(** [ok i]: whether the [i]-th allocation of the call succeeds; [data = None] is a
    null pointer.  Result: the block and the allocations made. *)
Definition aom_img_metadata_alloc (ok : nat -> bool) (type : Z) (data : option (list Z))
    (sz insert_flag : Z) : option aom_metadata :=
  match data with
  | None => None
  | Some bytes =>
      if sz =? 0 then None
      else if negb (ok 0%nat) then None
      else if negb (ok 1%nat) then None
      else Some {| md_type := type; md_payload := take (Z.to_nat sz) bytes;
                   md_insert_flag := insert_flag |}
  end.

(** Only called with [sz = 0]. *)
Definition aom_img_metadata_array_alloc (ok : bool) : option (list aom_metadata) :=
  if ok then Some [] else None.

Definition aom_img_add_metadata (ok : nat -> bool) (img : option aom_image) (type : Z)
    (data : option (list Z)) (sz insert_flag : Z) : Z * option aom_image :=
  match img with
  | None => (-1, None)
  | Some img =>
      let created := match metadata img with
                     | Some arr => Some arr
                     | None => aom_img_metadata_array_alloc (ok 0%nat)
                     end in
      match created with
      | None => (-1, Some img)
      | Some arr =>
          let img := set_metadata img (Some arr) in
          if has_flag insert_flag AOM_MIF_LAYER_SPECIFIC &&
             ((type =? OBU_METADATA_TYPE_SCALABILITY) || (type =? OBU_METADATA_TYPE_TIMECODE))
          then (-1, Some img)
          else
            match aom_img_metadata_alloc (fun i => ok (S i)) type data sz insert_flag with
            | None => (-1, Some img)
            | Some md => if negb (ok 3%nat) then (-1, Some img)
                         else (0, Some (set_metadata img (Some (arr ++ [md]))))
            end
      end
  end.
--------------------------------------------------
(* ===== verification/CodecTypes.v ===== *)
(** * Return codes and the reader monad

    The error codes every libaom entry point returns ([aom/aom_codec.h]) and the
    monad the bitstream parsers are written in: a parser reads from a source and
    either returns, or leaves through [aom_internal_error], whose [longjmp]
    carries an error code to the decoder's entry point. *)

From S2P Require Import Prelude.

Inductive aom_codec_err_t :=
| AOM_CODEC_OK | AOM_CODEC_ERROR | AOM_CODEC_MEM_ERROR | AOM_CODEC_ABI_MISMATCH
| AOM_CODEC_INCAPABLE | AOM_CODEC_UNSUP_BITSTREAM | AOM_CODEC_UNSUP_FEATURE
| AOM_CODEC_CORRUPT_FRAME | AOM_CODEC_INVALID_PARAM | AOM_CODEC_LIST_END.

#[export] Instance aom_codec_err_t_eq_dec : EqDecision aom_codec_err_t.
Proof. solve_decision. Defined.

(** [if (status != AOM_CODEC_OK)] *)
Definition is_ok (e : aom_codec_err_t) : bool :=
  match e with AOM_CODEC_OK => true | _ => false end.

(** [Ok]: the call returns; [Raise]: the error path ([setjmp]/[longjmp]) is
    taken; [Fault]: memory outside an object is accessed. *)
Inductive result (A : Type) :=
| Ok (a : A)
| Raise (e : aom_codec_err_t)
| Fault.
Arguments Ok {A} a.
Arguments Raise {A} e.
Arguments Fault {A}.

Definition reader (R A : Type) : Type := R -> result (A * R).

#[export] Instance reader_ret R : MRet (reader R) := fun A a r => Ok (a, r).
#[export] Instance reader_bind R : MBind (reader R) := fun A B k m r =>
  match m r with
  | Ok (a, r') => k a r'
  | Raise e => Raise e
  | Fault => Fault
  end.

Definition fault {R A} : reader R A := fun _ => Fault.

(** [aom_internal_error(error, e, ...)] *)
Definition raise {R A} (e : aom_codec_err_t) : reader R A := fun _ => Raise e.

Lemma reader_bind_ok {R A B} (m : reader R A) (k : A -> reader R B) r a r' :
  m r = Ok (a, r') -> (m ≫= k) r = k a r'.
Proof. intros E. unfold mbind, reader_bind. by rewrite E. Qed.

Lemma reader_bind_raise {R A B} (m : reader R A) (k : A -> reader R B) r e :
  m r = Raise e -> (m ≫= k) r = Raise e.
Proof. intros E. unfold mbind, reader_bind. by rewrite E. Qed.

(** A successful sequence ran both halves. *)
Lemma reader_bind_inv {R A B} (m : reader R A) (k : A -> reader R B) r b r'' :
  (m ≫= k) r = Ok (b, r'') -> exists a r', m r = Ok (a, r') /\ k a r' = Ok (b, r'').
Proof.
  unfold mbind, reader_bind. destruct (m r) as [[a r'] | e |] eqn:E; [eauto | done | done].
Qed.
--------------------------------------------------
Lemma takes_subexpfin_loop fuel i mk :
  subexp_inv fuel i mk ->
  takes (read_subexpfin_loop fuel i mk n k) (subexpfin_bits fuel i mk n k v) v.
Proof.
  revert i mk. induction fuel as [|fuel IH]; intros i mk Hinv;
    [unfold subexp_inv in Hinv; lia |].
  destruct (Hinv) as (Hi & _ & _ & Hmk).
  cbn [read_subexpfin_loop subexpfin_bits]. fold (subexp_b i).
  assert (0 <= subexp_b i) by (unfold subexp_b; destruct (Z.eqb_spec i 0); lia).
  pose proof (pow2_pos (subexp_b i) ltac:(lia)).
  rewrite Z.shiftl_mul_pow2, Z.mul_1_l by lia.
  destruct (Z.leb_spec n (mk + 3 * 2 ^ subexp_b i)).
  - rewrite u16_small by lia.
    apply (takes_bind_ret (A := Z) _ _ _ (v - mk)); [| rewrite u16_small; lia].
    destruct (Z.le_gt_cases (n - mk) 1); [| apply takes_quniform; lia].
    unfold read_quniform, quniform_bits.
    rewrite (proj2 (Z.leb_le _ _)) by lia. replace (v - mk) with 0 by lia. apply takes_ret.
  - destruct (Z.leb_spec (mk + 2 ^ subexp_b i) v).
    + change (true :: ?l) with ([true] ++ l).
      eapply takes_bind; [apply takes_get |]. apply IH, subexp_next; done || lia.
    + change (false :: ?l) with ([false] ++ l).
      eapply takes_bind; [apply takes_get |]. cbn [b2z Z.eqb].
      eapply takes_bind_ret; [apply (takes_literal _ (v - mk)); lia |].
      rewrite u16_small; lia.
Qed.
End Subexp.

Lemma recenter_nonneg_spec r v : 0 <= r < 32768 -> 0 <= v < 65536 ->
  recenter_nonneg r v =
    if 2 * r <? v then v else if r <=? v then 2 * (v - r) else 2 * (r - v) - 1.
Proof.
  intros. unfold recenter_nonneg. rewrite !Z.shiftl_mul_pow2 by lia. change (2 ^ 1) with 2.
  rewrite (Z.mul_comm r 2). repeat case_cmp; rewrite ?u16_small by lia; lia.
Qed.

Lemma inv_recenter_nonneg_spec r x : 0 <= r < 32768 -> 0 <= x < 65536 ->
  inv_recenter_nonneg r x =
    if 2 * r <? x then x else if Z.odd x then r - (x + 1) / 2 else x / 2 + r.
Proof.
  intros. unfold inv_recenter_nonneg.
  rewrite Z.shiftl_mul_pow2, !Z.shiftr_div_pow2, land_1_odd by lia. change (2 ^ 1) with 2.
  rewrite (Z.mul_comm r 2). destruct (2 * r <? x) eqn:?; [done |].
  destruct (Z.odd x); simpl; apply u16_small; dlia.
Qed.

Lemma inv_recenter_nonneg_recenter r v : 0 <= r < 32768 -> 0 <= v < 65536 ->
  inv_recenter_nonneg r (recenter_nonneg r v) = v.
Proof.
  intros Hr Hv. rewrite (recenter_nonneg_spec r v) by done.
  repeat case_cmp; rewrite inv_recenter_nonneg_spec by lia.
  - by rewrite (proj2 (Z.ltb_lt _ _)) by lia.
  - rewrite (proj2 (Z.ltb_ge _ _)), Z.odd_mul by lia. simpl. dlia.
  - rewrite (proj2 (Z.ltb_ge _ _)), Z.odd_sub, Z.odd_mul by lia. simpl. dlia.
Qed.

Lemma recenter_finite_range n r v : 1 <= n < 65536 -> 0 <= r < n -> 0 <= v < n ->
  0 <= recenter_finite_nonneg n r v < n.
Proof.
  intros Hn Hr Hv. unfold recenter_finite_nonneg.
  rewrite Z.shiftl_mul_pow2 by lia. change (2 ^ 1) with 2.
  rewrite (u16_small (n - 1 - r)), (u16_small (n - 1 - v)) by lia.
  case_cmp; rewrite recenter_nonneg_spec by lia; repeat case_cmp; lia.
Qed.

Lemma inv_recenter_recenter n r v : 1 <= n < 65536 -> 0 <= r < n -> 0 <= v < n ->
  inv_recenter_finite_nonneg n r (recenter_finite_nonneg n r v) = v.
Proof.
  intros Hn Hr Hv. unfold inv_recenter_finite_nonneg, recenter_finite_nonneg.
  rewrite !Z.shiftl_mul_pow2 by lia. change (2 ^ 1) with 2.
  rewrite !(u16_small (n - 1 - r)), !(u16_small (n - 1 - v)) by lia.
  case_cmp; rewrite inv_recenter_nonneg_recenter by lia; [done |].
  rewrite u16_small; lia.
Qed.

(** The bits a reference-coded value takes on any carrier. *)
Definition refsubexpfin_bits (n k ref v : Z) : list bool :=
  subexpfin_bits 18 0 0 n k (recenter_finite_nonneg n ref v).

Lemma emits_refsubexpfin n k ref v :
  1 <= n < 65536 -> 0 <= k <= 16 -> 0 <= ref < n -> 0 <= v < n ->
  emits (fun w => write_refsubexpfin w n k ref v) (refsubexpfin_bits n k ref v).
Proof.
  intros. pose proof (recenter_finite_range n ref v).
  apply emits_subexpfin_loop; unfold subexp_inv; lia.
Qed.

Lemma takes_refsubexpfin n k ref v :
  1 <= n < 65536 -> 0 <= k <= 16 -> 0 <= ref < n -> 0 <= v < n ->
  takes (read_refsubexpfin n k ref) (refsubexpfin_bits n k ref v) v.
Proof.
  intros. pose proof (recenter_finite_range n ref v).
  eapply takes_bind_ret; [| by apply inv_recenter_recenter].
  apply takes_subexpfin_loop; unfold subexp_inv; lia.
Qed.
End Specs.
--------------------------------------------------
## Activity
Copy each line of the records that contains the word "option".

## Output of the task
Definition aom_img_metadata_alloc (ok : nat -> bool) (type : Z) (data : option (list Z))
    (sz insert_flag : Z) : option aom_metadata :=
Definition aom_img_metadata_array_alloc (ok : bool) : option (list aom_metadata) :=
Definition aom_img_add_metadata (ok : nat -> bool) (img : option aom_image) (type : Z)
    (data : option (list Z)) (sz insert_flag : Z) : Z * option aom_image :=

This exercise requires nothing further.